About this Research Topic
Emerging evidence has shown that several types of additional information beyond SNPs can assist GWAS to identify causal mutations and/or increase the accuracy of GP: 1) using functional annotation of SNPs, such as the gene regulation information; 2) conducting GWAS and/or GP for more than one trait which leverages the information of pleiotropy and 3) conducting GWAS and/or GP in multiple breeds which adds power in finding and utilizing variants segregating in multiple breeds. Therefore, we proposed the topic of “Multi-layered genome-wide association/prediction in livestock and animal species” to examine to what extent the additional information beyond SNPs described above can improve GWAS and GP.

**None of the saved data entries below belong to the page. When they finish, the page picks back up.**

(** * HTTP relay channel (nanobot/channels/http_relay.py)

    A shallow embedding of [HttpRelayChannel]: the pending-request registry,
    the outbound dispatcher [send], the inbound handler
    [_handle_message_post] with its delivery loop, and the metadata helpers
    [_normalize_metadata] and [_extract_request_id]. *)

From stdpp Require Import gmap strings list fin_maps.

Local Open Scope string_scope.
Local Open Scope list_scope.
Local Open Scope nat_scope.
#[local] Set Warnings "-register-all".

(** ** Python values

    The values that travel through request bodies and message metadata:
    what [json.loads] produces, which is also what the agent side puts into
    [OutboundMessage.metadata].  A float is kept as its IEEE-754 binary64 bit
    pattern. *)

Inductive pyval : Type :=
| PNone
| PBool (b : bool)
| PInt (z : Z)
| PFloat (bits : Z)
| PStr (s : string)
| PList (l : list pyval)
| PDict (d : gmap string pyval).

Abbreviation pydict := (gmap string pyval).

(** [bool(v)]: Python truthiness. *)
Definition truthy (v : pyval) : bool :=
  match v with
  | PNone => false
  | PBool b => b
  | PInt z => negb (z =? 0)%Z
  | PFloat bits => negb (Z.land bits (2 ^ 63 - 1) =? 0)%Z
  | PStr s => negb (String.eqb s "")
  | PList l => match l with [] => false | _ => true end
  | PDict d => negb (bool_decide (d = ∅))
  end.

(** [a or b] *)
Definition py_or (a b : pyval) : pyval := if truthy a then a else b.

(** ** Exceptions *)

Inductive exn : Type :=
| AttributeError
| TypeError
| TimeoutError
| CancelledError
| OtherError (name : string).

(** [isinstance(e, Exception)]: what an [except Exception] clause catches.
    [asyncio.CancelledError] derives from [BaseException]. *)
Definition is_Exception (e : exn) : bool :=
  match e with
  | CancelledError => false
  | _ => true
  end.

Inductive exc (A : Type) : Type :=
| Ok (a : A)
| Raise (e : exn).
Arguments Ok {A} a.
Arguments Raise {A} e.

#[global] Instance exc_ret : MRet exc := λ A a, Ok a.

#[global] Instance exc_bind : MBind exc := λ A B k m,
  match m with
  | Ok a => k a
  | Raise e => Raise e
  end.

(** [d.get(k, default)] on a dict object. *)
Definition dict_get (d : pydict) (k : string) (default : pyval) : pyval :=
  match d !! k with
  | Some v => v
  | None => default
  end.

(** [v.get(k, default)] on an arbitrary value: only a dict has the method. *)
Definition py_get (v : pyval) (k : string) (default : pyval) : exc pyval :=
  match v with
  | PDict d => Ok (dict_get d k default)
  | _ => Raise AttributeError
  end.

(** [isinstance(v, dict)] *)
Definition is_dict (v : pyval) : bool :=
  match v with
  | PDict _ => true
  | _ => false
  end.

(** ** Messages *)

(** Modelled from the spec: [OutboundMessage] of nanobot.bus.events, whose
    declaration is not among the sources; an outbound message is
    [{content: text, metadata: key-value mapping}], and the relay guards
    every use of the mapping with [msg.metadata or {}], so it may be
    [None]. *)
Record OutboundMessage : Type := {
  content : string;
  metadata : option pydict
}.

(** [msg.metadata or {}] *)
Definition metadata_or_empty (msg : OutboundMessage) : pyval :=
  match metadata msg with
  | Some d => py_or (PDict d) (PDict ∅)
  | None => PDict ∅
  end.

(** [request_id = ns.get("request_id")] followed by
    [isinstance(request_id, str) and request_id]. *)
Definition usable_request_id (v : pyval) : option string :=
  match v with
  | PStr s => if String.eqb s "" then None else Some s
  | _ => None
  end.

(** One namespace of [_extract_request_id]: the [isinstance(ns, dict)]
    guard, then the lookup. *)
Definition namespace_request_id (ns : pyval) : exc (option string) :=
  if is_dict ns then
    request_id ← py_get ns "request_id" PNone ;
    Ok (usable_request_id request_id)
  else Ok None.

Definition _extract_request_id (msg : OutboundMessage) : exc (option string) :=
  progress ← py_get (metadata_or_empty msg) "progress" (PDict ∅) ;
  found ← namespace_request_id progress ;
  match found with
  | Some request_id => Ok (Some request_id)
  | None =>
      relay ← py_get (metadata_or_empty msg) "http_relay" (PDict ∅) ;
      namespace_request_id relay
  end.

(** The progress flag as the delivery loop reads it (lines 157-161):
    [bool((outbound.metadata or {}).get("progress", {}).get("is_progress"))].
    The second [.get] is applied to whatever the first one returned. *)
Definition is_progress (outbound : OutboundMessage) : exc bool :=
  progress ← py_get (metadata_or_empty outbound) "progress" (PDict ∅) ;
  flag ← py_get progress "is_progress" PNone ;
  Ok (truthy flag).

(** ** The event stream and the handler's results *)

(** One call of [_write_sse_event(response, event, {"content": c})]. *)
Record sse_event : Type := {
  ev_type : string;
  ev_content : string
}.

Definition failure_notice : sse_event :=
  {| ev_type := "response";
     ev_content := "I could not process this message. Please retry." |}.

Definition timeout_notice : sse_event :=
  {| ev_type := "response"; ev_content := "Upstream response timed out." |}.

(** How a run of [_handle_message_post] ends. *)
Inductive http_result : Type :=
| JsonResponse (status : Z) (error : string)
| StreamResponse
| Raised (e : exn).

(** ** The handler as a coroutine

    [_handle_message_post] only gives up control at its [await]s.  A handler
    state names the await it is suspended in and carries its live local
    variables; [out] is what has been written to the stream so far.
    - [HPrepare]: [await response.prepare(request)] (line 124), registered;
    - [HPublish]: [await self._handle_message(...)] (line 126);
    - [HAwait]: [await asyncio.wait_for(queue.get(), timeout=900)] (line 148);
    - [HWrite]: [await self._write_sse_event(...)] (lines 139, 150, 163), with
      what follows the write: [return response] or the next iteration;
    - [HDone]: the handler has been left, with the request id it held. *)

Inductive after_write : Type :=
| ThenReturn
| ThenLoop.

We welcome manuscript formats including Mini-Reviews, full-length Reviews, and Original Research. Our topic welcomes, but is not necessarily limited to:
· GWAS with functional information from the transcriptome, epigenome, metabolome, or any functional annotation of the genome
· GWAS with more than one trait, either fitting multiple traits in one model or using meta-analysis to combine results from single-trait studies
· GWAS with more than one breed, either using multi-breed regression or using meta-analysis to combine results from single-breed analyses
· Genomic prediction with functional information of the genome
· Genomic prediction with multiple traits, either using multi-variable training/prediction or using post hoc methods to combine results from single-trait analyses
· Genomic prediction with multiple breeds, either using multiple breeds in the training/prediction or using post hoc methods to combine results from single-breed analyses
· GWAS and/or genomic prediction that cover more than one of above-described areas, e.g., GWAS + multi-omics + multi-breeds
Keywords: GWAS, genomic prediction, multi-omics, multi-trait, multi-breed
Important Note: All contributions to this Research Topic must be within the scope of the section and journal to which they are submitted, as defined in their mission statements. Frontiers reserves the right to guide an out-of-scope manuscript to a more suitable section or journal at any stage of peer review.